Preeti Jois, Alexandre Mebazaa, Pupalan Iyngkaran, Merlin Thomas C, Claudio Ronco
Department of Nephrology Dialysis & Transplantation International Renal Research Institute (IRRIV) San Bortolo Hospital Viale Rodolfi, 37 36100 Vicenza, Italy.
Curr Cardiol Rev. 2016;12(3):186-94. doi: 10.2174/1573403x12666160606120958.

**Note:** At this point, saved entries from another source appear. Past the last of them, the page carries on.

(** X12. With a layout of the data model and a profile bound, [onHidData]
    never throws.  It keeps the bytes of the report, and afterwards the
    retained gamepad state agrees with the state mapped from this report
    on all seven compared fields, whether or not anything was sent.  With a
    live window it sends one state-update carrying the decoded sample and
    the verbatim bytes, followed by the mapped state exactly when the
    detector reports a change; without a live window it sends nothing. *)
Theorem X12_report_pipeline :
  forall (K : InputConstants) (this : Service.t) (data : Buffer.t)
         (layout : Layout.t) (profile : Profile.t),
    Service.reportLayout this = Some layout ->
    Service.profile this = Some profile ->
    layoutOk layout = true ->
    exists parsed s' e,
      parseReport data layout = Some parsed
      /\ onHidData K this data = Some (s', e)
      /\ Service.lastRawBytes s' = data
      /\ (exists g, Service.lastGamepadState s' = Some g
                    /\ ~ controlsDiffer g
                         (mapToGamepad K (Service.controllerSlot this)
                            parsed profile))
      /\ e = (if windowLive this then
                FLIGHT_STATE_UPDATE
                  (ControlsState.mk true (Service.deviceName this)
                     (ParsedReport.axes parsed) (ParsedReport.buttons parsed)
                     (ParsedReport.hatSwitch parsed) data)
                :: (if hasGamepadStateChanged (Service.lastGamepadState this)
                         (mapToGamepad K (Service.controllerSlot this)
                            parsed profile)
                    then [FLIGHT_GAMEPAD_STATE
                            (mapToGamepad K (Service.controllerSlot this)
                               parsed profile)]
                    else [])
              else []).
Proof.
  intros K this data layout profile Hl Hp Hok.
  destruct (parseReport_total data layout Hok) as (parsed & Hpar & _).
  exists parsed.
  unfold onHidData. rewrite Hl, Hp, Hpar. cbn [Js.bind]. cbv zeta.
  cbn [setLastRawBytes Service.lastGamepadState Service.controllerSlot
       Service.deviceName Service.lastRawBytes].
  set (g := mapToGamepad K (Service.controllerSlot this) parsed profile).
  destruct (hasGamepadStateChanged (Service.lastGamepadState this) g) eqn:Ech.
  - eexists. eexists. split; [reflexivity|]. split; [reflexivity|].
    split; [reflexivity|]. split.
    + exists g. split; [reflexivity|].
      unfold controlsDiffer. intuition congruence.
    + unfold emitStateUpdate, emitGamepadState, windowLive. cbn.
      destruct (Service.mainWindow this) as [w|]; [|reflexivity].
      destruct (Window.isDestroyed w); reflexivity.
  - eexists. eexists. split; [reflexivity|]. split; [reflexivity|].
    split; [reflexivity|]. split.
    + cbn. apply hasGamepadStateChanged_false. exact Ech.
    + unfold emitStateUpdate, windowLive. cbn.
      destruct (Service.mainWindow this) as [w|]; [|reflexivity].
      destruct (Window.isDestroyed w); reflexivity.
Qed.

Lemma X12_witness :
  exists parsed s' e,
    parseReport [xff; x02; x81]%byte stickLayout = Some parsed
    /\ onHidData xinput capturing [xff; x02; x81]%byte = Some (s', e)
    /\ Service.lastRawBytes s' = [xff; x02; x81]%byte.
Proof.
  destruct (X12_report_pipeline xinput capturing [xff; x02; x81]%byte
              stickLayout flightProfile eq_refl eq_refl eq_refl)
    as (parsed & s' & e & H1 & H2 & H3 & _).
  exists parsed, s', e. auto.
Defined.

(** ** Stopping and starting a capture *)

(** [stopCapture] in closed form. *)
Lemma stopCapture_form (this : Service.t) :
  stopCapture this
  = (Service.mk None
       (if Js.truthy (Service.devicePath this) then None
        else Service.devicePath this)
       (Service.deviceName this) (Service.enabled this)
       (Service.controllerSlot this) (Service.mainWindow this)
       (if Js.truthy (Service.devicePath this) then []
        else Service.lastRawBytes this)
       (Service.reportLayout this) (Service.profile this)
       (if Js.truthy (Service.devicePath this) then None
        else Service.lastGamepadState this),
     match Service.device this with
     | Some d => [HidClose d]
     | None => []
     end
     ++ (if Js.truthy (Service.devicePath this)
         then (if windowLive this
               then [FLIGHT_STATE_UPDATE
                       (ControlsState.mk false (Service.deviceName this)
                          [] [] (-1) []);
                     FLIGHT_GAMEPAD_STATE
                       (neutralState (Service.controllerSlot this))]
               else [])
         else [])).
Proof.
  unfold stopCapture, sendConnectedState, windowLive.
  destruct this as [dev path name en slot win raw lay prof last].
  cbn. destruct dev as [d|]; cbn; destruct (Js.truthy path) eqn:Et; cbn;
    rewrite ?Et; try reflexivity;
    destruct win as [w|]; cbn; try reflexivity;
    destruct (Window.isDestroyed w); reflexivity.
Qed.

Lemma stopCapture_twice (this : Service.t) :
  isCapturing (fst (stopCapture this)) = false
  /\ stopCapture (fst (stopCapture this)) = (fst (stopCapture this), []).
Proof.
  rewrite (stopCapture_form this). cbn [fst snd].
  split; [reflexivity|].
  rewrite stopCapture_form. cbn.
  destruct (Js.truthy (Service.devicePath this)) eqn:Et; cbn; rewrite ?Et;
    reflexivity.
Qed.

(** X13. [stopCapture] can be called in any state.  Afterwards no handle
    is open and a second call does nothing at all.  The disconnect is
    announced, and the retained state cleared, only when the device path is
    a non-empty string: with a null or empty path the call closes an open
    handle but sends nothing and keeps the last gamepad state and bytes. *)
Theorem X13_stop_in_any_state :
  forall (this : Service.t),
    isCapturing (fst (stopCapture this)) = false
    /\ stopCapture (fst (stopCapture this)) = (fst (stopCapture this), [])
    /\ (Js.truthy (Service.devicePath this) = false ->
        snd (stopCapture this)
        = match Service.device this with
          | Some d => [HidClose d]
          | None => []
          end
        /\ Service.lastGamepadState (fst (stopCapture this))
           = Service.lastGamepadState this
        /\ Service.lastRawBytes (fst (stopCapture this))
           = Service.lastRawBytes this).
Proof.
  intro this. rewrite (stopCapture_form this). cbn [fst snd].
  split; [reflexivity|]. split.
  - rewrite stopCapture_form. cbn.
    destruct (Js.truthy (Service.devicePath this)) eqn:Et; cbn; rewrite ?Et;
      reflexivity.
  - intro Et. rewrite Et. rewrite app_nil_r. repeat split.
Qed.

Lemma X13_witness :
  snd (stopCapture
         (Service.mk (Some (Hid.mk "" false)) (Some ""%string) "Stick"%string
            true 0 (Some (Window.mk false)) [x01]%byte None None
            (Some (initialState 0))))
  = [HidClose (Hid.mk "" false)].
Proof.
  apply (proj2 (proj2 (X13_stop_in_any_state
           (Service.mk (Some (Hid.mk "" false)) (Some ""%string) "Stick"%string
              true 0 (Some (Window.mk false)) [x01]%byte None None
              (Some (initialState 0)))))).
  reflexivity.
Defined.

Lemma Flight_stopCapture_form (this : Flight.t) :
  Flight.stopCapture this
  = (Flight.withService (fst (stopCapture (Flight.service this))) this,
     map Emit (snd (stopCapture (Flight.service this)))).
Proof.
  unfold Flight.stopCapture.
  destruct (stopCapture (Flight.service this)); reflexivity.
Qed.



(** What a successful [startCapture] does after stopping the prior
    capture. *)
Lemma startCapture_enabled host this devicePath :
  Service.enabled (Flight.service this) = true ->
  let stopped := fst (stopCapture (Flight.service this)) in
  Flight.startCapture host this devicePath
  = match Host.devices host with
    | None =>
        (false,
         Flight.openFailed (Flight.withService stopped this),
         map Emit (snd (stopCapture (Flight.service this))))
    | Some allDevices =>
        match find (pathIs devicePath) allDevices with
        | None =>
            (false, Flight.withService stopped this,
             map Emit (snd (stopCapture (Flight.service this))))
        | Some deviceInfo =>
            match Host.openDevice host devicePath with
            | None =>
                (false,
                 Flight.openFailed (Flight.withService stopped this),
                 map Emit (snd (stopCapture (Flight.service this))))
            | Some device =>
                let vendorId := orElse (RawDevice.vendorId deviceInfo) 0 in
                let productId := orElse (RawDevice.productId deviceInfo) 0 in
                let deviceName :=
                  orElse (RawDevice.product deviceInfo)
                         "Unknown Device"%string in
                let s :=
                  setBinding deviceName
                    (resolveLayout
                       (Host.getOrCreateProfile host vendorId productId
                          deviceName)
                       (Host.getDeviceConfig host vendorId productId))
                    (Some (StoredProfile.mappings
                             (Host.getOrCreateProfile host vendorId productId
                                deviceName)))
                    (setHandle (Some device) (Some devicePath) stopped) in
                (true,
                 Flight.mk s vendorId productId (Flight.hotplugTimer this)
                           (Flight.disposed this),
                 map Emit (snd (stopCapture (Flight.service this)))
                   ++ [HidOpen device]
                   ++ map Emit (sendConnectedState s true))
            end
        end
    end.
Proof.
  intros Hen stopped. unfold Flight.startCapture. rewrite Hen. cbn [negb].
  rewrite Flight_stopCapture_form. reflexivity.
Qed.



(** X15. A device without a layout is passed through raw.  When neither the
    profile store nor the built-in table knows a layout, a capture that
    starts successfully has no layout bound, and every report that then
    arrives is kept as the last raw bytes and, with a live window, sent as
    one state-update with no axes, no buttons, a neutral hat and the
    verbatim bytes; no gamepad state is sent and the retained gamepad state
    is not touched. *)
Theorem X15_unknown_device_raw :
  forall (K : InputConstants) (host : Host.t) (this : Flight.t)
         (devicePath : string) (data : Buffer.t),
    (forall v p n,
        StoredProfile.reportLayout (Host.getOrCreateProfile host v p n) = None) ->
    (forall v p c,
        Host.getDeviceConfig host v p = Some c -> KnownConfig.layout c = None) ->
    fst (fst (Flight.startCapture host this devicePath)) = true ->
    let this' := snd (fst (Flight.startCapture host this devicePath)) in
    let s := Flight.service this' in
    Service.reportLayout s = None
    /\ Flight.onData K this' data
       = (Flight.withService (setLastRawBytes data s) this',
          map Emit
            (if windowLive s
             then [FLIGHT_STATE_UPDATE
                     (ControlsState.mk true (Service.deviceName s) [] [] (-1)
                        data)]
             else [])).
Proof.
  intros K host this devicePath data Hstore Htable Hok this' s.
  assert (Hlay : Service.reportLayout s = None).
  { unfold s, this'. revert Hok.
    destruct (Service.enabled (Flight.service this)) eqn:Hen.
    - rewrite (startCapture_enabled host this devicePath Hen).
      destruct (Host.devices host) as [devs|]; [|discriminate].
      destruct (find (pathIs devicePath) devs) as [raw|]; [|discriminate].
      destruct (Host.openDevice host devicePath) as [d|]; [|discriminate].
      intros _. cbn. unfold resolveLayout. rewrite Hstore.
      destruct (Host.getDeviceConfig host _ _) as [c|] eqn:Ec;
        [exact (Htable _ _ c Ec) | reflexivity].
    - unfold Flight.startCapture. rewrite Hen. discriminate. }
  split; [exact Hlay|].
  unfold Flight.onData, onHidData. fold s. rewrite Hlay.
  unfold sendRawState, windowLive. cbn.
  destruct (Service.mainWindow s) as [w|]; [|reflexivity].
  destruct (Window.isDestroyed w); reflexivity.
Qed.

Lemma X15_witness :
  snd (Flight.onData xinput
         (snd (fst (Flight.startCapture plainHost
                      (Flight.setMainWindow (Flight.construct true 1)
                         (Some (Window.mk false)))
                      "hid1")))
         [x0a; x0b]%byte)
  = [Emit (FLIGHT_STATE_UPDATE
             (ControlsState.mk true "T.Flight"%string [] [] (-1)
                [x0a; x0b]%byte))].
Proof.
  destruct (X15_unknown_device_raw xinput plainHost
              (Flight.setMainWindow (Flight.construct true 1)
                 (Some (Window.mk false)))
              "hid1" [x0a; x0b]%byte) as [_ H].
  - reflexivity.
  - intros v p c Hc. discriminate.
  - reflexivity.
  - rewrite H. reflexivity.
Defined.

The most important advancements in the Cardiorenal syndrome (CRS) are its definition and subsequent classifications. When the predominant pathology and pathophysiology is the heart, i.e. chronic heart failure (CHF), and where any renal impairment (RI) subsequent to this is secondary, the classification is type 2 CRS. There are unique differences in the pathophysiology and progression of individual subclasses. It is important to understand the evolution of CHF and consequences of subsequent RI as they are becoming increasingly prevalent, aggravate morbidity and mortality and limit many therapeutic options. In this paper we discuss the significance of the type 2 CRS patients in the context of the thematic series.
心肾综合征(CRS)最重要的进展在于其定义及随后的分类。当主要的病理和病理生理过程源于心脏,即慢性心力衰竭(CHF),且在此之后出现的任何肾功能损害(RI)为继发性时,分类为2型CRS。各个亚类在病理生理和进展方面存在独特差异。了解CHF的演变以及随后RI的后果很重要,因为它们正变得越来越普遍,会加重发病率和死亡率,并限制许多治疗选择。在本文中,我们将在专题系列的背景下讨论2型CRS患者的意义。